FILE: Picture: Christa Eybers/EWN.

CAPE TOWN - Parliament is one step closer to having the controversial National Key Points Act replaced.

On Thursday morning Members of Parliament (MPs) continued discussing its replacement, the Critical Infrastructure Protection bill.

The National Key Points Act is an apartheid-era law which protects various government buildings and properties around the country and came under heavy scrutiny during former president Jacob Zuma’s Nkandla scandal.

The new bill was introduced by the police minister late last year.

The proposed Critical Infrastructure Protection Bill hasn’t come without any objections from the media and lobby groups.

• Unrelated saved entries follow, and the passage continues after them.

(** C14: no retained payload is lost or duplicated: in any run, the payloads
    accepted by [requeue_later] are, up to order, the ones delivered by [pop_due]
    together with the ones still retained, shutdown included. *)
Theorem payloads_conserved dcap wcap ms ops outs s :
  0 ≤ dcap → 0 ≤ wcap →
  run (new_with_metrics dcap wcap ms) ops = Some (outs, s) →
  accepted_all ops outs ≡ₚ delivered_all outs ++ pending s.
Proof.
  intros Hd Hw Hrun.
  destruct (run_spec _ ops (new_sched_wf dcap wcap ms Hd Hw)) as (outs' & s' & Hrun' & _ & Hp).
  rewrite Hrun in Hrun'. by injection Hrun' as <- <-.
Qed.

(** C33: [pop_due] delivers in deadline order: work converted by shutdown first;
    otherwise the delayed resume with the earliest deadline (FIFO among equal ones)
    or the wakeup with the earliest deadline, a resume winning ties with a wakeup;
    it delivers nothing only if nothing is due at [now]. *)
Theorem pop_due_in_deadline_order s now :
  sched_wf s → ∃ m s', pop_due s now = Some (m, s') ∧ pop_due_post s now m s'.
Proof.
  intros Hwf. destruct (pop_due_spec s now Hwf) as (m & s' & ? & _ & _ & ?). eauto.
Qed.

(** [next_expiry] is exact: [pop_due] at [now] delivers something if and only
    if [next_expiry] reports an instant that is not after [now]. *)
Theorem next_expiry_exact s now :
  sched_wf s →
  (∃ msg s', pop_due s now = Some (Some msg, s')) ↔ (∃ t, next_expiry s now = Some t ∧ t ≤ now).
Proof.
  intros Hwf. destruct (pop_due_spec s now Hwf) as (m & s' & Hpop & _ & _ & Hpost).
  pose proof (next_expiry_min s now Hwf) as Hmin. destruct m as [msg|]; simpl in Hpost.
  - split; [intros _|by eauto]. destruct Hpost as [(Hd & _)|(Hd & _ & Hm)].
    { exists now. unfold next_expiry. by rewrite Hd. }
    specialize (Hmin Hd). destruct (next_expiry s now) as [t|]; simpl in *.
    + exists t. split; [done|]. destruct Hmin as (_ & Hr & Hw), msg as [slot w rev|w d].
      * destruct Hm as (? & Hslot & _). specialize (Hw _ _ Hslot). simpl in Hw. lia.
      * destruct Hm as (? & _ & _ & q & [Hin _] & _). rewrite Forall_forall in Hr.
        specialize (Hr _ Hin). simpl in Hr. lia.
    + destruct Hmin as [Hr Hw], msg as [slot w rev|w d].
      * destruct Hm as (_ & Hslot & _). by rewrite Hw in Hslot.
      * destruct Hm as (_ & _ & _ & q & [Hin _] & _). rewrite Hr in Hin. by apply not_elem_of_nil in Hin.
  - split; [by intros (? & ? & ?); simplify_eq|]. intros (t & Ht & Hle).
    destruct Hpost as (_ & Hd & Hr & Hw). specialize (Hmin Hd). rewrite Ht in Hmin.
    destruct Hmin as ([(r & Hin & <-)|(slot & p & Hp & <-)] & _).
    + rewrite Forall_forall in Hr. specialize (Hr _ Hin). simpl in Hr. lia.
    + specialize (Hw _ _ Hp). simpl in Hw. lia.
Qed.

(** [set_wakeup] never panics; it is rejected exactly when wakeups are
    disabled, shutdown has latched, or a new slot finds the set full; replacing a
    live slot needs no capacity; an accepted request stores the deadline under the
    returned revision, which no live wakeup has carried before. *)
Theorem set_wakeup_outcome s slot t :
  sched_wf s → ∃ res s', set_wakeup s slot t = Some (res, s') ∧ sched_wf s' ∧
    match res with
    | Err Unsupported => wakeup_capacity s = 0 ∧ s' = s
    | Err ShuttingDown => wakeup_capacity s ≠ 0 ∧ shutting_down s = true ∧ wakeups s' = wakeups s
    | Err Capacity => shutting_down s = false ∧ wakeups s !! slot = None ∧
        Z.of_nat (size (wakeups s)) = wakeup_capacity s ∧ wakeups s' = wakeups s
    | Ok o => wakeup_capacity s ≠ 0 ∧ shutting_down s = false ∧
        wakeups s' = <[slot := mkPriority t (revision_of o)]> (wakeups s) ∧
        (o = SetReplaced (revision_of o) ↔ is_Some (wakeups s !! slot)) ∧
        (wakeups s !! slot = None → Z.of_nat (size (wakeups s)) < wakeup_capacity s) ∧
        (next_revision_ s < u64_max →
           map_Forall (λ _ p, pr_revision p < revision_of o) (wakeups s))
    end.
Proof.
  intros Hwf. destruct (set_wakeup_spec s slot t Hwf) as (res & s' & Hset & Hwf' & _ & Hres).
  exists res, s'. split; [done|]. split; [done|]. destruct res as [o|[]]; [|tauto..].
  destruct Hres as (? & ? & Hrev & _ & Hw & Ho). rewrite Hrev. do 3 (split; [done|]). split; [|split].
  - rewrite <-Hrev. destruct o; simpl in *; [split; [done|]|split; [done|done]].
    destruct Ho as [-> _]. by intros [].
  - destruct o; [by intros; apply Ho|]. destruct Ho as [? ->]. done.
  - intros Hlt k p Hk. destruct Hwf as [_ _ _ _ [_ Hall] _ _]. specialize (Hall k p Hk).
    unfold issued in Hall. simpl in *. lia.
Qed.

(** shutdown drains: it turns every delayed resume into immediate work, in
    deadline and FIFO order and stamped with the shutdown instant, drops all
    wakeups, and after one pop per retained resume the scheduler reports drained. *)
Theorem shutdown_drains_resumes s now t :
  sched_wf s → shutting_down s = false →
  ∃ s', run (begin_shutdown s now) (replicate (length (delayed_resumes s)) (OpPopDue t)) =
    Some ((λ r, OutPop (Some (ResumeData now (data r)))) <$> delayed_resumes s, s')
  ∧ is_drained s' = true.
Proof.
  intros Hwf Hsd. destruct (begin_shutdown_spec s now Hwf) as (Hwf' & _ & Hdr & Hw & Hd).
  destruct Hwf as [_ _ _ _ _ _ Hph]. rewrite Hsd in Hph. rewrite Hph in Hd. simpl in Hd.
  destruct (pop_all_due_now _ t Hwf' Hdr Hw) as (s' & Hrun & Hdrained).
  rewrite Hd, length_fmap in Hrun. rewrite <-list_fmap_compose in Hrun. eauto.
Qed.

End scheduler.

(** ** Witnesses *)

Definition zero_metrics : NodeLocalWakeupSchedulerMetrics :=
  mkMetrics 0 0 0 0 0 0 0 0 0 0 0.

In its submission in January, Greenpeace Africa labelled the bill unconstitutional as it restricts and criminalises protesting at national key points.

Violating the legislation could result in a hefty 30-year jail sentence.

The South African National Editors’ Forum has also made submissions raising concern over how the proposed bill could affect journalists.

Police legal advisor Brigadier Bert van der Walt said: “The main bone of contention is that the bill limits freedom of expression in a manner that’s consistent with the Constitution.”

The bill will then go to the National Council of Provinces for further deliberation and approval before it is eventually signed into law by the President.